[[ DATA SUPPLIED open ]]
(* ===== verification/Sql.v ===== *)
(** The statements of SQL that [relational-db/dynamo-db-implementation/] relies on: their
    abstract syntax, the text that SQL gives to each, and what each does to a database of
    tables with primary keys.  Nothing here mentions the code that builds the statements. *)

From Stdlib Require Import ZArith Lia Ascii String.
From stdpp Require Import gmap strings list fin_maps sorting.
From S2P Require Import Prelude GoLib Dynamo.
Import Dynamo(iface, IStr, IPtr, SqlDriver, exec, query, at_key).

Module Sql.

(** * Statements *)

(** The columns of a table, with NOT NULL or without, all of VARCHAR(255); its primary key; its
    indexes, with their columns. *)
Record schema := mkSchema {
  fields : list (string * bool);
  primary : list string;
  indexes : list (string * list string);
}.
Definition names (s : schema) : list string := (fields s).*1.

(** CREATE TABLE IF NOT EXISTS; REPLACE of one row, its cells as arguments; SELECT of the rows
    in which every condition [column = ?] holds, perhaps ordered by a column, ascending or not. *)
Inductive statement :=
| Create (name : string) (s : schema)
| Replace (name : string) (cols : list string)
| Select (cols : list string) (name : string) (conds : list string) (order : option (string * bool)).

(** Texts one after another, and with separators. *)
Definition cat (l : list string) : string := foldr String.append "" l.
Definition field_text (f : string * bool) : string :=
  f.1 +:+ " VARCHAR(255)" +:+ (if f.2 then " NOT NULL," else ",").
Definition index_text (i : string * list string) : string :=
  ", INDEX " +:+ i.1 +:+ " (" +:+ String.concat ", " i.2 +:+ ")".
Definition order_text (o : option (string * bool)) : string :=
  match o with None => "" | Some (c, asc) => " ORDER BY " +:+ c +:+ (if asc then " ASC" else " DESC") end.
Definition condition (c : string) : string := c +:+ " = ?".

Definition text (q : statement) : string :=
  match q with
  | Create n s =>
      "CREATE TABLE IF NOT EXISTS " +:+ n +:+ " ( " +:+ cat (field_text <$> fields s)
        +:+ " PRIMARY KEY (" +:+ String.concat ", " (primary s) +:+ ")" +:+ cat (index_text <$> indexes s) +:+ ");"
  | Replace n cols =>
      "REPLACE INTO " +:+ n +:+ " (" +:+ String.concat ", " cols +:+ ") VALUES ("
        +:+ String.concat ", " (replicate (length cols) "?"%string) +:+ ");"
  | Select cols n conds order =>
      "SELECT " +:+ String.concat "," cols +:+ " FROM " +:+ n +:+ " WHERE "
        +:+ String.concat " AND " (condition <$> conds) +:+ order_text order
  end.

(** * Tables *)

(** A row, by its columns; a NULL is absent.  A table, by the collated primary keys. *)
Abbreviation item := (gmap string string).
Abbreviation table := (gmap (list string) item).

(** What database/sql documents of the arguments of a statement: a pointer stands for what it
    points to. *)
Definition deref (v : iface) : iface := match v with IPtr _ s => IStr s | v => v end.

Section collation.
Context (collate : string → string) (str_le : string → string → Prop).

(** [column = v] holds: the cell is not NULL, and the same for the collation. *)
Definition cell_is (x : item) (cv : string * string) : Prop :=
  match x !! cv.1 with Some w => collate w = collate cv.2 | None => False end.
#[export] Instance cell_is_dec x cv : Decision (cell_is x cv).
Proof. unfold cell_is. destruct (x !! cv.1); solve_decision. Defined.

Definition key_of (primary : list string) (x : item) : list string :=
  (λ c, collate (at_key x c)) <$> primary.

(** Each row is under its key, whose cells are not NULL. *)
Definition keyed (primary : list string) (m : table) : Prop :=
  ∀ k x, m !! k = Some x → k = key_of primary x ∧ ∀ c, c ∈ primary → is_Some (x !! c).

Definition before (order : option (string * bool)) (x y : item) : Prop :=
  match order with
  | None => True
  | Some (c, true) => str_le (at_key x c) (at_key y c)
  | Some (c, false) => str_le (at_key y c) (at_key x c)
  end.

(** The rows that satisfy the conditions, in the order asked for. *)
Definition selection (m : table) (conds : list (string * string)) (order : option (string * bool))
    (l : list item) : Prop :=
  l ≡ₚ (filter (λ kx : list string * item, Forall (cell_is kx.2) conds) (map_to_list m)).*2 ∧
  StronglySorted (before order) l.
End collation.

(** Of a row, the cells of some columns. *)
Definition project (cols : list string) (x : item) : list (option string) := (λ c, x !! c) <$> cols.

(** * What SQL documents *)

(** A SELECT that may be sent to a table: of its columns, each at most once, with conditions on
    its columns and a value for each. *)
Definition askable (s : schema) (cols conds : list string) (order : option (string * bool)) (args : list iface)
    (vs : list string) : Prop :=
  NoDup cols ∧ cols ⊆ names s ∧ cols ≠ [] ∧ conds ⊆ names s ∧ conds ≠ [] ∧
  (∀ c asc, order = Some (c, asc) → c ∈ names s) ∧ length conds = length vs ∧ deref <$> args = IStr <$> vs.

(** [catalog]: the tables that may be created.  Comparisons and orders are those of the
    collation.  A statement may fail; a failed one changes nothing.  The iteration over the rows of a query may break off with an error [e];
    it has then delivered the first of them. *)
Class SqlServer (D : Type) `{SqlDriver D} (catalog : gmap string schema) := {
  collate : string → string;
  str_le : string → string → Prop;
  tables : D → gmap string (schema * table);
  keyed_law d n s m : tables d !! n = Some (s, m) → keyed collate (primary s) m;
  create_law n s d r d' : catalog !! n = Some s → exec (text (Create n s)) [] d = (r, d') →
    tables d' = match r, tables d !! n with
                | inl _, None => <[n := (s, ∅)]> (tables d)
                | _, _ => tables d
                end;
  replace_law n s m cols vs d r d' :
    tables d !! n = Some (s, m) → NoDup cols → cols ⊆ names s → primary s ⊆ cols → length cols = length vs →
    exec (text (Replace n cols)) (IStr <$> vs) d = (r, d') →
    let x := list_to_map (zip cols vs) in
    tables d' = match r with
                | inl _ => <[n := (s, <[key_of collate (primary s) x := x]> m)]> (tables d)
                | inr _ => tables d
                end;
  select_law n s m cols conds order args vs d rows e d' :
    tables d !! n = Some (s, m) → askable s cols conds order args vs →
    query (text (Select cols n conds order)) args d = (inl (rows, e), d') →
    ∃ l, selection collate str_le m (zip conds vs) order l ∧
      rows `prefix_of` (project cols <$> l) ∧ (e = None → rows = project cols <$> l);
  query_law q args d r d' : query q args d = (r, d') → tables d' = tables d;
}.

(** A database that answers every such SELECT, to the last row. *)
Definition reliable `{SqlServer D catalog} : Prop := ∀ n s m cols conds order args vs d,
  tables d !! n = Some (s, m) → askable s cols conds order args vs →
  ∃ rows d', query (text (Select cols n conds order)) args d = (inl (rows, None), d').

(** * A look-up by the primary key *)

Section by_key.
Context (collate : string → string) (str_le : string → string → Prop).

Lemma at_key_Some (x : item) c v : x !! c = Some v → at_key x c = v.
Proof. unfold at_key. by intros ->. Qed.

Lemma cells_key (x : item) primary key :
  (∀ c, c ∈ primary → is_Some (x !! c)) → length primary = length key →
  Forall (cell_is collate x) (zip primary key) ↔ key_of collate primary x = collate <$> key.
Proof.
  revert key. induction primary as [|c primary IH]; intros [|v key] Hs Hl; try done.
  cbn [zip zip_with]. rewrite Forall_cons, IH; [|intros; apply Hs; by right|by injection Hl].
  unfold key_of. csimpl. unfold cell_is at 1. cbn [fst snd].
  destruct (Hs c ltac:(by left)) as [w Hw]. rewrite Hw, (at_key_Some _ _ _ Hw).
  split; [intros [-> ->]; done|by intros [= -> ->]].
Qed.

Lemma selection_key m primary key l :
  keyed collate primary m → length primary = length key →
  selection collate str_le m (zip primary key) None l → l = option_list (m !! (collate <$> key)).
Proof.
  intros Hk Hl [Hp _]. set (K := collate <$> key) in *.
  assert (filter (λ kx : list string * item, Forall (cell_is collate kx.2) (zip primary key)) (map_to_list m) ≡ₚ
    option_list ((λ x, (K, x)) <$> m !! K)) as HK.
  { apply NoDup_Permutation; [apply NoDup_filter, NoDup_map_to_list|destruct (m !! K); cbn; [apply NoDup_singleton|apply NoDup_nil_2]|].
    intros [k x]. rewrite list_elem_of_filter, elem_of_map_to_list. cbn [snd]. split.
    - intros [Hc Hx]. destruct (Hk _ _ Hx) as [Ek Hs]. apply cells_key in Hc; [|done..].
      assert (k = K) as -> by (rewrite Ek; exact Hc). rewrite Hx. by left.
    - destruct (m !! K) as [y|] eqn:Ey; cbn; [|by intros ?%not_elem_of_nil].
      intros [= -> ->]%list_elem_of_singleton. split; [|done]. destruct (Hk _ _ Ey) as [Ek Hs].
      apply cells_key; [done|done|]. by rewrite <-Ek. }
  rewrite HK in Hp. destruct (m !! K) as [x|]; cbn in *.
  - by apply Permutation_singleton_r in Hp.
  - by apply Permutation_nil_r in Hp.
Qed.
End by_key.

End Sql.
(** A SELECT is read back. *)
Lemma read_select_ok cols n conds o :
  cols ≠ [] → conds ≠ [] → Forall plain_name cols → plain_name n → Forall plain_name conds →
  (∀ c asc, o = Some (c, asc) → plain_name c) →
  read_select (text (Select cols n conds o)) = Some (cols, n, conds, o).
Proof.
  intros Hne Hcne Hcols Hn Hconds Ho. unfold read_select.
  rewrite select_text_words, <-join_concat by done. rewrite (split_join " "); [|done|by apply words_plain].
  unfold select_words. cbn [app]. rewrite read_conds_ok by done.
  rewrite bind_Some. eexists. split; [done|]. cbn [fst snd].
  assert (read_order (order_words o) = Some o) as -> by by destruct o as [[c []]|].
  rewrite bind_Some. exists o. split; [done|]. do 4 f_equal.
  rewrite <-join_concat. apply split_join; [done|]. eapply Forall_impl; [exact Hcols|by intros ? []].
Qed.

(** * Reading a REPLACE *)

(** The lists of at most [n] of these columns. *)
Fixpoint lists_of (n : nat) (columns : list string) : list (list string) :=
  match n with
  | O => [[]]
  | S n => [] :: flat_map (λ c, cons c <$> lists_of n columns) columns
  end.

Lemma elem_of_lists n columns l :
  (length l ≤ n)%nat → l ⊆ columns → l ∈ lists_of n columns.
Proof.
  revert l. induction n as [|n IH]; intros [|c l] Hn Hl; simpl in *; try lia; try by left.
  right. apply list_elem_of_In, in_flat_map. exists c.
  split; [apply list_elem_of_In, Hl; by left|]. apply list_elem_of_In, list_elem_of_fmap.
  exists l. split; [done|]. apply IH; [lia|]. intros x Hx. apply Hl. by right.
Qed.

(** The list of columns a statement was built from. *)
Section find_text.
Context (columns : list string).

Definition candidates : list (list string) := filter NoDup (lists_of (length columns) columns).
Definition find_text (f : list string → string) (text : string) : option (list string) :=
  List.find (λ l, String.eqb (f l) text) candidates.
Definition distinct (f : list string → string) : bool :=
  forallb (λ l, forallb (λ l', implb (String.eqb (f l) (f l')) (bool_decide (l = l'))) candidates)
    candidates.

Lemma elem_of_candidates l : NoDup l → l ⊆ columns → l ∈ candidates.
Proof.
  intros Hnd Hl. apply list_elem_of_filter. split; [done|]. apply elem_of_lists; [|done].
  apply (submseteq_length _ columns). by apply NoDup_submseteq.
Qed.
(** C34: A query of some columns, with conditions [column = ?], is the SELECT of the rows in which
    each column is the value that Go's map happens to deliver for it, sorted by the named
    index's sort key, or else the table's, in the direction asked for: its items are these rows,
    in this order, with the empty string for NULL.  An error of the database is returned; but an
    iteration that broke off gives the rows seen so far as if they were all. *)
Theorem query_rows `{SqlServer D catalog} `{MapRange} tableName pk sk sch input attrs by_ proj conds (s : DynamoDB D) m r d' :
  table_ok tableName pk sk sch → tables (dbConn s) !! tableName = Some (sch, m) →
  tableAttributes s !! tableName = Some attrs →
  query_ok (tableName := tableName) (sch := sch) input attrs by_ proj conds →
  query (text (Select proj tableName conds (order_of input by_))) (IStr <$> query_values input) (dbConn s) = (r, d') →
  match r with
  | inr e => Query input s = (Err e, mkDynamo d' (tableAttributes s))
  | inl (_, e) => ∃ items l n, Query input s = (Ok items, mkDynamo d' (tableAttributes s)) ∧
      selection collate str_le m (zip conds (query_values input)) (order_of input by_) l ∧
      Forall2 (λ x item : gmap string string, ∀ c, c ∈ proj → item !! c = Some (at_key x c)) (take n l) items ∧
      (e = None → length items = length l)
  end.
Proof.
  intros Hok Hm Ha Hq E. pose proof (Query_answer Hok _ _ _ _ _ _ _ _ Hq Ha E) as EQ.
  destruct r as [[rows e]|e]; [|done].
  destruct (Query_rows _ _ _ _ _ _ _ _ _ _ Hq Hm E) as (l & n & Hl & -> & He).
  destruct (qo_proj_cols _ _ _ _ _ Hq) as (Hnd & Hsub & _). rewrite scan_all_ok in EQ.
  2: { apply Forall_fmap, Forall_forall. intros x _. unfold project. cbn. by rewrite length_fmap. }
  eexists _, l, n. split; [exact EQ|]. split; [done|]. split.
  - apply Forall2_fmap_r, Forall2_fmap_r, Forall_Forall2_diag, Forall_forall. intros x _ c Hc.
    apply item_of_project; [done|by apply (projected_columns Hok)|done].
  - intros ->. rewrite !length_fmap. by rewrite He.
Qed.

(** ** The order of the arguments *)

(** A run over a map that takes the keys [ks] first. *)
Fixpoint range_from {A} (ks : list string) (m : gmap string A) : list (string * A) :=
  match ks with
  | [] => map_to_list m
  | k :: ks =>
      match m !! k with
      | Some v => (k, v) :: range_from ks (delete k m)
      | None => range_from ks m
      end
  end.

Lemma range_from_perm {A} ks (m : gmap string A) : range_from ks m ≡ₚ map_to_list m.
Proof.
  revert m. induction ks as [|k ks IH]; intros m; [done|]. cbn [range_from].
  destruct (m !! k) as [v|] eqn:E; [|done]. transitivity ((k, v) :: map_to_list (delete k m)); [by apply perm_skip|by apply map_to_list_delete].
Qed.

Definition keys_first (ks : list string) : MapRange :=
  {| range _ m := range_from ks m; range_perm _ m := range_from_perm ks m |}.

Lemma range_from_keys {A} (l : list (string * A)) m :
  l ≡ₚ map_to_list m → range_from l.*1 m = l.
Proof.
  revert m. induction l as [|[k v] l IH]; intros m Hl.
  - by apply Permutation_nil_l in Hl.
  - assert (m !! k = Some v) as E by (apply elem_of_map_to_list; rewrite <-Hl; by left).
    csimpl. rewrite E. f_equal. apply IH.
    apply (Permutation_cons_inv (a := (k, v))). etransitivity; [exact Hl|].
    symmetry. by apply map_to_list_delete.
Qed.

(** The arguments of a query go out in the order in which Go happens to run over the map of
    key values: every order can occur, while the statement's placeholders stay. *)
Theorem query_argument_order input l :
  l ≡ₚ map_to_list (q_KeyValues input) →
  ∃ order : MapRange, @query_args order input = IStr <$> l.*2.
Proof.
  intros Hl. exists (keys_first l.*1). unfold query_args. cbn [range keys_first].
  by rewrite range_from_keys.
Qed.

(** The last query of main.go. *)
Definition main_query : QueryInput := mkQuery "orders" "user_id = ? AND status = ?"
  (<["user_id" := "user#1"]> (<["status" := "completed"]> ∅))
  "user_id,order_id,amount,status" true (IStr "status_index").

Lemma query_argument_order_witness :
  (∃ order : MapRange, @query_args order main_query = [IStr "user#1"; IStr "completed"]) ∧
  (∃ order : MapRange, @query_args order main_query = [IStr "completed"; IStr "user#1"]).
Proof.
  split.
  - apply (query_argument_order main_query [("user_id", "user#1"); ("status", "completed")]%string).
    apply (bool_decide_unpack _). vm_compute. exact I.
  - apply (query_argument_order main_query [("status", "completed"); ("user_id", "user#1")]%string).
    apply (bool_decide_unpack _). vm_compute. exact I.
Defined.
[[ DATA SUPPLIED closed ]]
### EXERCISE GOAL
Only the lines above that hold "names" are wanted. Show every one of them.

### YOUR SOLUTION
Definition names (s : schema) : list string := (fields s).*1.
  NoDup cols ∧ cols ⊆ names s ∧ cols ≠ [] ∧ conds ⊆ names s ∧ conds ≠ [] ∧
  (∀ c asc, order = Some (c, asc) → c ∈ names s) ∧ length conds = length vs ∧ deref <$> args = IStr <$> vs.
    tables d !! n = Some (s, m) → NoDup cols → cols ⊆ names s → primary s ⊆ cols → length cols = length vs →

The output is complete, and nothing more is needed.